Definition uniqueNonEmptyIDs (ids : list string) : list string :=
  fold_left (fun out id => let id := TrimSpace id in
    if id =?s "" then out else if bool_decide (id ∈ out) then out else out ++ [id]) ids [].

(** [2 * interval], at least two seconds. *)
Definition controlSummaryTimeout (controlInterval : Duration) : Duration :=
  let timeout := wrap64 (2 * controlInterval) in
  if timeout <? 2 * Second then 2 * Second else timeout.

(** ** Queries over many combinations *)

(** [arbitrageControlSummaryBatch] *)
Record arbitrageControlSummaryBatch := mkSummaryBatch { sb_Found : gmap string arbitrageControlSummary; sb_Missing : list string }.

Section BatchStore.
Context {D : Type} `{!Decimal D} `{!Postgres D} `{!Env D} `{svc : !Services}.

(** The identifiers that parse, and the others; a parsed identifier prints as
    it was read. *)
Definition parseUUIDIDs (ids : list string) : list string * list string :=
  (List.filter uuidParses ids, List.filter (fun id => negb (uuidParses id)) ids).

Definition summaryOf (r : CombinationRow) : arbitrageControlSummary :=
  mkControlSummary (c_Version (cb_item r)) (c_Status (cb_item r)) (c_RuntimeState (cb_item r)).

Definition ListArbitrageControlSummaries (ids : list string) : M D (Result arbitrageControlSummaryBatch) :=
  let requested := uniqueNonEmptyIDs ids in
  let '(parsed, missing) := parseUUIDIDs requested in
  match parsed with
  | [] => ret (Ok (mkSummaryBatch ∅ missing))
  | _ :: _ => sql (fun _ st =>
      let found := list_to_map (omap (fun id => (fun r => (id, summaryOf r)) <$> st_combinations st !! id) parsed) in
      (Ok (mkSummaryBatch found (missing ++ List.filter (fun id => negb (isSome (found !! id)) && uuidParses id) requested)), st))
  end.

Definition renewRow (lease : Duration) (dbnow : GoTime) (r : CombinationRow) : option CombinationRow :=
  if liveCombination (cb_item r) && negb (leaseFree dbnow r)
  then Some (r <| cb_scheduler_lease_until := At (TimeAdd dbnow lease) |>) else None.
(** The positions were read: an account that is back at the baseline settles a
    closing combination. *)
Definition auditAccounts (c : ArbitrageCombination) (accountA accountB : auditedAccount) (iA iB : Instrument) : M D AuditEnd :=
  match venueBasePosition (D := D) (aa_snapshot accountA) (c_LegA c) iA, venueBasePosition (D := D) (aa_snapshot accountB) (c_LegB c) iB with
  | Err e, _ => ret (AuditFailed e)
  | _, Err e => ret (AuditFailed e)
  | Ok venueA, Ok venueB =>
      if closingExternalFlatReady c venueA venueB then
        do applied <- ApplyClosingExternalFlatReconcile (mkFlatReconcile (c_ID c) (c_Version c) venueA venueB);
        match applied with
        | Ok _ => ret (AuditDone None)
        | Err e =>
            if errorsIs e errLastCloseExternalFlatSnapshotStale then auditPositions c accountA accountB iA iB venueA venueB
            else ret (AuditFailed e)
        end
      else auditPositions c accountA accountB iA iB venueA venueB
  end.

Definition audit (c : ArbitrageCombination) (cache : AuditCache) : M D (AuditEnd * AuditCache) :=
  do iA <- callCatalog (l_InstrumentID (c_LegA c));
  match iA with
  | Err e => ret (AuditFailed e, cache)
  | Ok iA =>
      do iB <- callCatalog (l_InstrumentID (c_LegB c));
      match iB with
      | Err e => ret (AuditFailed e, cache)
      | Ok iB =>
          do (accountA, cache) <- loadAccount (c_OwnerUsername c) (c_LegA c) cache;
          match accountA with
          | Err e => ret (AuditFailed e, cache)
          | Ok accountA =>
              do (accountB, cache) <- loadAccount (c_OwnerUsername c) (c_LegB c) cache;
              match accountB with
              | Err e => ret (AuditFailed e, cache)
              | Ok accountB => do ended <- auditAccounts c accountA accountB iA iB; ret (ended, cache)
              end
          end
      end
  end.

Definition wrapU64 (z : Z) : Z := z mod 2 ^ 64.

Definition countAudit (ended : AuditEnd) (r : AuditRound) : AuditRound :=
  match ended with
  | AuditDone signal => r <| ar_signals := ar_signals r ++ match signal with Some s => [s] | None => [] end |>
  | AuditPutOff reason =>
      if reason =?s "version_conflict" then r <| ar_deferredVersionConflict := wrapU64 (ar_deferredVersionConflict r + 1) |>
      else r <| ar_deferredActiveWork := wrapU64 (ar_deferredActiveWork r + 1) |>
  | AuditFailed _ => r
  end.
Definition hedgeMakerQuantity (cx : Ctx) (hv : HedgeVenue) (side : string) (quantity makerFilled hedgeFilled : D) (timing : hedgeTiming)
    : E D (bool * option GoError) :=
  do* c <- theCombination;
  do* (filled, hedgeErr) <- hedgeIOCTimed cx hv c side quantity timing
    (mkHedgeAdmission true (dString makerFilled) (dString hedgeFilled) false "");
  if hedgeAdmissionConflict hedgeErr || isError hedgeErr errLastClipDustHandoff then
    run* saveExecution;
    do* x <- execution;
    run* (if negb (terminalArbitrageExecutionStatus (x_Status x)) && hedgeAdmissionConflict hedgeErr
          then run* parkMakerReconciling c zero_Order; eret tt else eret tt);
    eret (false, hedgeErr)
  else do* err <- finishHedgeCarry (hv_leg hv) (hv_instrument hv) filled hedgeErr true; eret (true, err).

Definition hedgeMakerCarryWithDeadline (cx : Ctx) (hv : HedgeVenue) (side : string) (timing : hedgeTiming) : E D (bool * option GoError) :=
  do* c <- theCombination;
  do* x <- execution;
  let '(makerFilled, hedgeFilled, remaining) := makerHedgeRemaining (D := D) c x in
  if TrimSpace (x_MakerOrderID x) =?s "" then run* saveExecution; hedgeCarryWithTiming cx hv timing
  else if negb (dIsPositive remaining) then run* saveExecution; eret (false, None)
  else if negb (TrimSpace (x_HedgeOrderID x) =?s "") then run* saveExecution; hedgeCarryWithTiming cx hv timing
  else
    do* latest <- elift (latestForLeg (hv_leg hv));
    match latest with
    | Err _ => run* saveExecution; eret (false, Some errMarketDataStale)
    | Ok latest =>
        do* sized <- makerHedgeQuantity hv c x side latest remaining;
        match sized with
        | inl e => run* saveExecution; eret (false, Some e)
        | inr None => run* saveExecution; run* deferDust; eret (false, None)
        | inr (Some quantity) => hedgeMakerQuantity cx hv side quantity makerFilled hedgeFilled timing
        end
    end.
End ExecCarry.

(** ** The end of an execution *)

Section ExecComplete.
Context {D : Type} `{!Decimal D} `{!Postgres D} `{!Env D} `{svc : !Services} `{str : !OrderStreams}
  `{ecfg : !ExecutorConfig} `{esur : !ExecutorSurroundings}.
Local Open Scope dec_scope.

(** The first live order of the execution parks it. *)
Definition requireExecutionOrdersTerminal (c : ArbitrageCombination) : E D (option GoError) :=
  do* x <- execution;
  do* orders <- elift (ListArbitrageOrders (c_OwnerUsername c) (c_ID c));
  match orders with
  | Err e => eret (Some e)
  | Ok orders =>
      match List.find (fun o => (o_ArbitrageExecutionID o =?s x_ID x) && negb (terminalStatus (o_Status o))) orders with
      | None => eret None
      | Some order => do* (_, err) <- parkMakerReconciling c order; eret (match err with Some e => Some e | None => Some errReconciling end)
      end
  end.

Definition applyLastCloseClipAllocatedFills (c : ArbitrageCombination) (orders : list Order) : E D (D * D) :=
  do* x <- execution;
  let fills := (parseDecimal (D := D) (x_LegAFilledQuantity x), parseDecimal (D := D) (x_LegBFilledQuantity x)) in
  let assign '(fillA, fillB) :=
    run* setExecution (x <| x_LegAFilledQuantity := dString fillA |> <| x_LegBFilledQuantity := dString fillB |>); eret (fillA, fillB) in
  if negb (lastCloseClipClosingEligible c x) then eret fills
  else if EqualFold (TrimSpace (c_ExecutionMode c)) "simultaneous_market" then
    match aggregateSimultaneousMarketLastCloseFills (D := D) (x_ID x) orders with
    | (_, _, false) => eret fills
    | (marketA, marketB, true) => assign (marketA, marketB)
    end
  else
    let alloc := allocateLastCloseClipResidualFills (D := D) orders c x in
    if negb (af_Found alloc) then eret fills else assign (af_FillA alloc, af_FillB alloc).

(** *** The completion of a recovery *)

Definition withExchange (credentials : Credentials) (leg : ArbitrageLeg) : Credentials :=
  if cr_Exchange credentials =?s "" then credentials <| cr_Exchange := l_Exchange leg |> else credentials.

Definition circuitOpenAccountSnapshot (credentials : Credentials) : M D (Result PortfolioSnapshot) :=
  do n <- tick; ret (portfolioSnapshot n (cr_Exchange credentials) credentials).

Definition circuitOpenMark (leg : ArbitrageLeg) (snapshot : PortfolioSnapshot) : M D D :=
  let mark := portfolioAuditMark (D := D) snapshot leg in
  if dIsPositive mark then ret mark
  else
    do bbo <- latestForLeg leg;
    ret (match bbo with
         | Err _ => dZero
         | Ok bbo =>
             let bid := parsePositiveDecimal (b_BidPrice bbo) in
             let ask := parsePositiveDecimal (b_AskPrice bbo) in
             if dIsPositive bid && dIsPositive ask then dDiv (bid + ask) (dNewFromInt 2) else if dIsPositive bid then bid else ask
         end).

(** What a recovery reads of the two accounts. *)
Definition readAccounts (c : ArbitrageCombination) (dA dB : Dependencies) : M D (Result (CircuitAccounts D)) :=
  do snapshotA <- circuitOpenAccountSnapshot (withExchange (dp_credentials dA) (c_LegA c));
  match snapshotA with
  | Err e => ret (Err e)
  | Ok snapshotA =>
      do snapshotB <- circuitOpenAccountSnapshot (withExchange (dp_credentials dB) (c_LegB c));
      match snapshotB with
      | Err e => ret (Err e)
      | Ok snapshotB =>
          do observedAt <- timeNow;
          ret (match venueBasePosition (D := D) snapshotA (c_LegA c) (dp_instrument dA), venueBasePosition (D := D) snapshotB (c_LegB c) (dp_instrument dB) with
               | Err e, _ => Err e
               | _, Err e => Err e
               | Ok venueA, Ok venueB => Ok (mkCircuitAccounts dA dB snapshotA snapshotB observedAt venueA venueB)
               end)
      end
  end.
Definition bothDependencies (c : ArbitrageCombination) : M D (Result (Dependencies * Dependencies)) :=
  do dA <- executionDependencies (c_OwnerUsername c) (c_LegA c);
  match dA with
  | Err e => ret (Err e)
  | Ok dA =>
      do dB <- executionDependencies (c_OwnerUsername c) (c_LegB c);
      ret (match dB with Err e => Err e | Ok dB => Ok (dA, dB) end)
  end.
__________________________________________________
TASK TO COMPLETE. In this exercise, copy only the lines from the opening line of the material through the line where "(** [arbitrageControlSummaryBatch] *)" appears.

RESULT OF THE EXERCISE.
Definition uniqueNonEmptyIDs (ids : list string) : list string :=
  fold_left (fun out id => let id := TrimSpace id in
    if id =?s "" then out else if bool_decide (id ∈ out) then out else out ++ [id]) ids [].

(** [2 * interval], at least two seconds. *)
Definition controlSummaryTimeout (controlInterval : Duration) : Duration :=
  let timeout := wrap64 (2 * controlInterval) in
  if timeout <? 2 * Second then 2 * Second else timeout.

(** ** Queries over many combinations *)

(** [arbitrageControlSummaryBatch] *)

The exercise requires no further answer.